Seguidamente, o treinador poderá relembrar as possíveis alterações na organização ofensiva e defensiva perante a evolução do resultado, ou perante outro tipo de alteração (ex: expulsão ou lesão de um jogador) e que devem estar previamente preparadas pelo treinador juntamente com a equipa durante o tempo que medeia a competição. Esta revisão poderá segundo Castelo (1996) ocupar cerca de 2 a 3 minutos.

g) Testar a interpretação dos jogadores face ao plano táctico-estratégico

Neste momento, importa dar espaço aos jogadores para questionarem sobre alguma dúvida que tenha ocorrido. O treinador, juntamente com os seus colaboradores, deverão esclarecer todas as dúvidas, certificando-se da eficácia da sua comunicação. Deverá ser estabelecido uma relação positiva entre receptor – emissor, possibilitando assim a colocação de sugestões da parte dos jogadores relativamente a algumas situações de jogo. Este momento poderá ocupar aproximadamente 2 a 3 minutos (Castelo, 1996).

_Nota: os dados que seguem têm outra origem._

Lemma top_spec l o : o ≤ top l o ∧ (∀ x, x ∈ l → x ≤ top l o) ∧ (top l o = o ∨ top l o ∈ l).
Proof.
  revert o. induction l as [|y l IH]; intros o; cbn.
  - split; [done|]. split; [by intros x []%not_elem_of_nil|by left].
  - fold (top l (Z.max o y)). destruct (IH (Z.max o y)) as (H1 & H2 & H3). split; [lia|]. split.
    + intros x [->|?]%elem_of_cons; [lia|auto].
    + rewrite elem_of_cons. destruct H3 as [->|?]; [|auto]. destruct (Z.max_spec o y) as [[_ ->]|[_ ->]]; auto.
Qed.
Lemma next_spec lim pos ds o : let o' := fold_descs (see_next lim) pos ds o in
  (o' = o ∨ (lim < o' ∧ o' ∈ base_of <$> ds)) ∧ o' ≤ o ∧ ∀ d, d ∈ ds → lim < base_of d → o' ≤ base_of d.
Proof.
  revert pos o. induction ds as [|d ds IH]; intros pos o; cbn [fold_descs].
  - split; [by left|]. split; [done|by intros ? []%not_elem_of_nil].
  - destruct (IH (pos + 256) (see_next lim pos d o)) as (H1 & H2 & H3). cbv zeta. rewrite fmap_cons, elem_of_cons.
    unfold see_next in *. destruct (Z.ltb_spec lim (base_of d)), (Z.ltb_spec (base_of d) o); cbn [andb] in *;
      (split; [intuition lia|]); (split; [lia|]); intros e [->|He]%elem_of_cons ?; auto; lia.
Qed.
Lemma scans_follow lim pos ds : lim ∈ base_of <$> ds → 0 ≤ lim →
  follows ds lim (fold_descs (see_next lim) pos ds (top (base_of <$> ds) 0)).
Proof.
  intros Hl H0. destruct (top_spec (base_of <$> ds) 0) as (T0 & T1 & T2). pose proof (T1 _ Hl) as Hle.
  destruct (next_spec lim pos ds (top (base_of <$> ds) 0)) as (N1 & N2 & N3).
  set (t := top (base_of <$> ds) 0) in *. set (n := fold_descs _ _ _ _) in *.
  destruct (decide (t = lim)) as [Et|Ht].
  - left. destruct N1 as [->|[? Hin]]; [|specialize (T1 _ Hin); lia]. split; [done|].
    intros d Hd. rewrite <- Et. apply T1. by apply list_elem_of_fmap_2.
  - right. destruct N1 as [->|[? ?]]; [|done]. split; [lia|]. split; [|done]. destruct T2; [lia|done].
Qed.

(** ** Writing records *)

Lemma mwrite_within A B C x bs : 0 ≤ x → x + Z.of_nat (length bs) ≤ Z.of_nat (length B) →
  mwrite (A ++ B ++ C) (Z.to_nat (Z.of_nat (length A) + x)) bs = Ret (A ++ splice B x bs ++ C).
Proof.
  intros Hx Hb. rewrite mwrite_ret by (rewrite !length_app; lia). f_equal. unfold splice.
  rewrite take_app_ge, (take_app_le B), (drop_app_ge A), (drop_app_le B) by lia. rewrite <- !(assoc_L (++)).
  do 2 f_equal; [f_equal; lia|]. do 3 f_equal. lia.
Qed.
Lemma mwrite_within0 A B C bs : (length bs ≤ length B)%nat →
  mwrite (A ++ B ++ C) (Z.to_nat (Z.of_nat (length A))) bs = Ret (A ++ splice B 0 bs ++ C).
Proof. intros Hb. rewrite <- mwrite_within by lia. by rewrite Z.add_0_r. Qed.
Lemma set_in A B C x v : length B = 256%nat → 0 ≤ x → x + 4 ≤ 256 →
  MtdTrx.set_field32 (A ++ B ++ C) (Z.of_nat (length A) + x) v = Ret (A ++ splice B x (u32_bytes (u32 v)) ++ C).
Proof. intros HB Hx Hb. apply mwrite_within; [done|]. rewrite length_u32_bytes. lia. Qed.
Lemma image_desc_fields (n a l s e c z : list Z) : length n = 16%nat → Forall (λ w, length w = 4%nat) [a; l; s; e; c; z] →
  splice (splice (splice (splice (splice (splice (splice (splice (replicate 256 0) 0 n) fis_crc_desc z) fis_crc_file c)
    fis_flash_base a) fis_mem_base l) fis_entry_point l) fis_size s) fis_data_length e =
  n ++ a ++ l ++ s ++ l ++ e ++ replicate 212 0 ++ z ++ c.
Proof.
  intros Hn Hw. rewrite !Forall_cons in Hw. destruct Hw as (Ha & Hl & Hs & He & Hc & Hz & _).
  do 17 (destruct n as [|? n]; try discriminate). do 5 (destruct a as [|? a]; try discriminate).
  do 5 (destruct l as [|? l]; try discriminate). do 5 (destruct s as [|? s]; try discriminate).
  do 5 (destruct e as [|? e]; try discriminate). do 5 (destruct c as [|? c]; try discriminate).
  do 5 (destruct z as [|? z]; try discriminate). reflexivity.
Qed.
(** X21.  A [StartDaemon] that fails takes the socket away again: the
    socket path is absent after the call.  It does not always take the PID
    file and the lock file away.  When a later step fails, the PID file is
    removed; but a PID file or a lock file whose own write fails after the
    file has been created is left behind, with what was written of it.
    Nothing else puts a PID file or a lock file where there was none. *)
Theorem failed_start_leaves_no_marker (sys : rpc.Sys) (dir intervalStr : string)
    (w w' : World) (err : error) :
  rpc.StartDaemon sys dir intervalStr w = (Err err, w') →
  let socketPath := filepath.Join dir rpc.socketName in
  let pidPath := filepath.Join dir rpc.pidFileName in
  let lockPath := filepath.Join dir rpc.lockFileName in
  (os.fs w !! socketPath = None → os.fs w' !! socketPath = None)
  ∧ (os.fs w !! pidPath = None →
     ∀ n, os.fs w' !! pidPath = Some n →
          ∃ written e,
            rpc.pid_write_error sys = Some (rpc.FailsAtWrite written e)
            ∧ err = wrap "failed to write PID file" e
            ∧ n = os.Regular (String.substring 0 written (strconv.Itoa (rpc.Getpid sys))))
  ∧ (os.fs w !! lockPath = None →
     ∀ n, os.fs w' !! lockPath = Some n →
          ∃ written e data,
            rpc.lock_write_error sys = Some (rpc.FailsAtWrite written e)
            ∧ err = wrap "failed to write lock file" e
            ∧ n = os.Regular (String.substring 0 written data)
            ∧ os.fs w' !! pidPath = None).
Proof.
  unfold rpc.StartDaemon.
  destruct (rpc.ParseDuration intervalStr) as [interval|e];
    [|intros [= _ <-]; split_and!; [done|congruence|congruence]].
  destruct (os.exists_path (filepath.Join dir rpc.socketName) w) eqn:Hsock;
    [intros [= _ <-]; split_and!; [done|congruence|congruence]|].
  assert (filepath.Join dir rpc.lockFileName ≠ filepath.Join dir rpc.socketName) as N1
    by distinct_names.
  assert (filepath.Join dir rpc.lockFileName ≠ filepath.Join dir rpc.pidFileName) as N2
    by distinct_names.
  assert (filepath.Join dir rpc.pidFileName ≠ filepath.Join dir rpc.socketName) as N3
    by distinct_names.
  assert (filepath.Join dir rpc.lockFileName ≠ filepath.Join dir "db.sqlite") as N4
    by distinct_names.
  assert (filepath.Join dir rpc.pidFileName ≠ filepath.Join dir "db.sqlite") as N5
    by distinct_names.
  assert (filepath.Join dir rpc.socketName ≠ filepath.Join dir "db.sqlite") as N6
    by distinct_names.
  intros Hstart.
  pose proof (Open_frame (filepath.Join dir "db.sqlite") _ w N6) as Hs1.
  pose proof (Open_frame (filepath.Join dir "db.sqlite") _ w N5) as Hp1.
  pose proof (Open_frame (filepath.Join dir "db.sqlite") _ w N4) as Hl1.
  destruct (Open _ w) as [[store|e] w1] eqn:EOpen; simpl in Hs1, Hp1, Hl1.
  2: { injection Hstart as _ <-. rewrite Hs1, Hp1, Hl1. split_and!; [done|congruence|congruence]. }
  assert (store = {| path := filepath.Join dir "db.sqlite" |}) as ->.
  { unfold Open in EOpen. destruct (os.fs w !! _) as [[[|c data]| | |]|]; congruence. }
  pose proof (ImportFromJSONL_frame
                (sync.New {| path := filepath.Join dir "db.sqlite" |}
                   (filepath.Join dir "issues.jsonl")) w1) as [Hframe _].
  pose proof (Hframe _ N6) as Hs2. pose proof (Hframe _ N5) as Hp2.
  pose proof (Hframe _ N4) as Hl2. clear Hframe.
  destruct (sync.ImportFromJSONL _ w1) as [[e syncer] w2]. simpl in Hs2, Hp2, Hl2.
  revert Hstart.
  match goal with |- context [rpc.Listen sys _ ?w3] => set (w3' := w3) end.
  assert (os.fs w3' !! filepath.Join dir rpc.socketName
          = os.fs w !! filepath.Join dir rpc.socketName) as Hs3
    by (unfold w3'; destruct e; simpl; congruence).
  assert (os.fs w3' !! filepath.Join dir rpc.pidFileName
          = os.fs w !! filepath.Join dir rpc.pidFileName) as Hp3
    by (unfold w3'; destruct e; simpl; congruence).
  assert (os.fs w3' !! filepath.Join dir rpc.lockFileName
          = os.fs w !! filepath.Join dir rpc.lockFileName) as Hl3
    by (unfold w3'; destruct e; simpl; congruence).
  clearbody w3'. clear Hs1 Hp1 Hl1 Hs2 Hp2 Hl2 EOpen. rewrite <- Hs3, <- Hp3, <- Hl3.
  unfold rpc.Listen. destruct (rpc.listen_error sys).
  { intros [= _ <-]. split_and!; [done|congruence|congruence]. }
  destruct (os.exists_path _ w3') eqn:Hex.
  { intros [= _ <-]. split_and!; [done|congruence|congruence]. }
  apply exists_path_false in Hex.
  unfold rpc.WriteFile, rpc.Listener_Close. simpl.
  destruct (rpc.pid_write_error sys) as [[e1|written e1]|].
  { intros [= _ <-]. rewrite !Remove_lookup. simpl. markers. }
  { intros [= <- <-]. rewrite !Remove_lookup. simpl. markers. }
  destruct (rpc.lock_write_error sys) as [[e2|written e2]|].
  { intros [= _ <-]. rewrite !Remove_lookup. simpl. rewrite ?Remove_lookup. simpl. markers. }
  { intros [= <- <-]. rewrite !Remove_lookup. simpl. rewrite ?Remove_lookup. simpl. markers. }
  destruct (rpc.watch_error sys);
    destruct (os.fs _ !! filepath.Join (filepath.Join dir "..") "test-results") as [[| | |]|];
    try destruct (rpc.trace_watch_error sys); discriminate.
Qed.

End Lifecycle.

Section LifecycleScenario.

Import reference.

Lemma started_daemon_is_found_witness :
  rpc.DaemonStatus scenario.alive scenario.dir scenario.started = (true, 4242)
  ∧ rpc.StopDaemon scenario.alive scenario.dir scenario.started
    = (None, [(4242, 15)],
       os.print ("Sent SIGTERM to daemon (PID: 4242)" ++ newline) scenario.started).
Proof.
  destruct (started_daemon_is_found scenario.sys scenario.dir "5s" scenario.fresh
              scenario.started scenario.daemon scenario.alive)
    as (Hstatus & _).
  - apply scenario_daemon_started.
  - split; apply Z.leb_le; evaluate.
  - split; [exact Hstatus|evaluate].
Defined.

Lemma stopped_daemon_can_restart_witness :
  let '(p, stopped) :=
    rpc.run (rpc.Signalled :: repeat rpc.Handler 6 ++ [rpc.Main; rpc.Main])
      (rpc.launch scenario.daemon, scenario.started) in
  rpc.state p = rpc.Exited 0
  ∧ rpc.DaemonStatus scenario.gone scenario.dir stopped = (false, 0)
  ∧ ∃ d' w3, rpc.StartDaemon scenario.sys scenario.dir "5s" stopped = (Ok d', w3).
Proof.
  destruct (rpc.run _ _) as [p stopped] eqn:Hrun.
  destruct (stopped_daemon_can_restart scenario.sys scenario.sys scenario.dir "5s"
              scenario.fresh scenario.started stopped scenario.daemon
              (rpc.Signalled :: repeat rpc.Handler 6 ++ [rpc.Main; rpc.Main]) p
              scenario.gone scenario_daemon_started)
    as (_ & Hexited); [split; apply Z.leb_le; evaluate|exact Hrun|].
  assert (rpc.state p = rpc.Exited 0) as Hstate.
  { change p with (p, stopped).1. rewrite <- Hrun. evaluate. }
  destruct (Hexited 0 Hstate) as (_ & _ & _ & _ & Hstatus & _ & Hrestart).
  split; [exact Hstate|]. split; [by apply Hstatus|]. by apply Hrestart.
Defined.

Lemma failed_start_leaves_no_marker_witness :
  let failed := rpc.StartDaemon scenario.disk_full scenario.dir "5s" scenario.fresh in
  failed.1 = Err "failed to write PID file: no space left on device"
  ∧ os.fs failed.2 !! ".tandas/td.sock" = None
  ∧ os.fs failed.2 !! ".tandas/daemon.pid" = Some (os.Regular "42").
Proof.
  intros failed.
  assert (rpc.StartDaemon scenario.disk_full scenario.dir "5s" scenario.fresh
          = (Err "failed to write PID file: no space left on device", failed.2)) as Hfailed
    by evaluate.
  split; [evaluate|].
  destruct (failed_start_leaves_no_marker _ _ _ _ _ _ Hfailed) as (Hsocket & _).
  split; [apply Hsocket|]; evaluate.
Defined.

End LifecycleScenario.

h) Revisão das atitudes e comportamentos técnico-tácticos fundamentais

Praticamente a finalizar a prelecção, o treinador faz uma revisão rápida e simples pelas questões fundamentais relativamente ao comportamento individual e colectivo mais eficaz perante o adversário em causa (Castelo, 1996; Castelo, 2000; Teodorescu, 1984).

i) Aspectos morais e volitivos

Por último, cabe ao treinador, durante 1 a 2 minutos (Castelo, 1996), apelar ao respeito mútuo dentro da equipa, ao espírito desportivo com os adversários e ao respeito e disciplina perante as decisões da equipa de arbitragem. Simultaneamente, o treinador mobilizará novamente todos os jogadores, durante 1 a 2 minutos, para uma elevada aplicação da vontade e do prazer em jogar futebol, uma exemplar disciplina e respeito e uma inteligente organização táctica.

Para finalizar este capítulo, será importante referir que, embora não se encontre na literatura pesquisada uma receita para a prelecção ideal, a possibilidade de realizá-la

de uma forma planeada, estruturada, criteriosa, objectiva e com uma elevada qualidade informacional deverá ser uma tarefa determinante, para que os treinadores deixem de baralhar e passem a esclarecer a forma como atingir o melhor rendimento possível.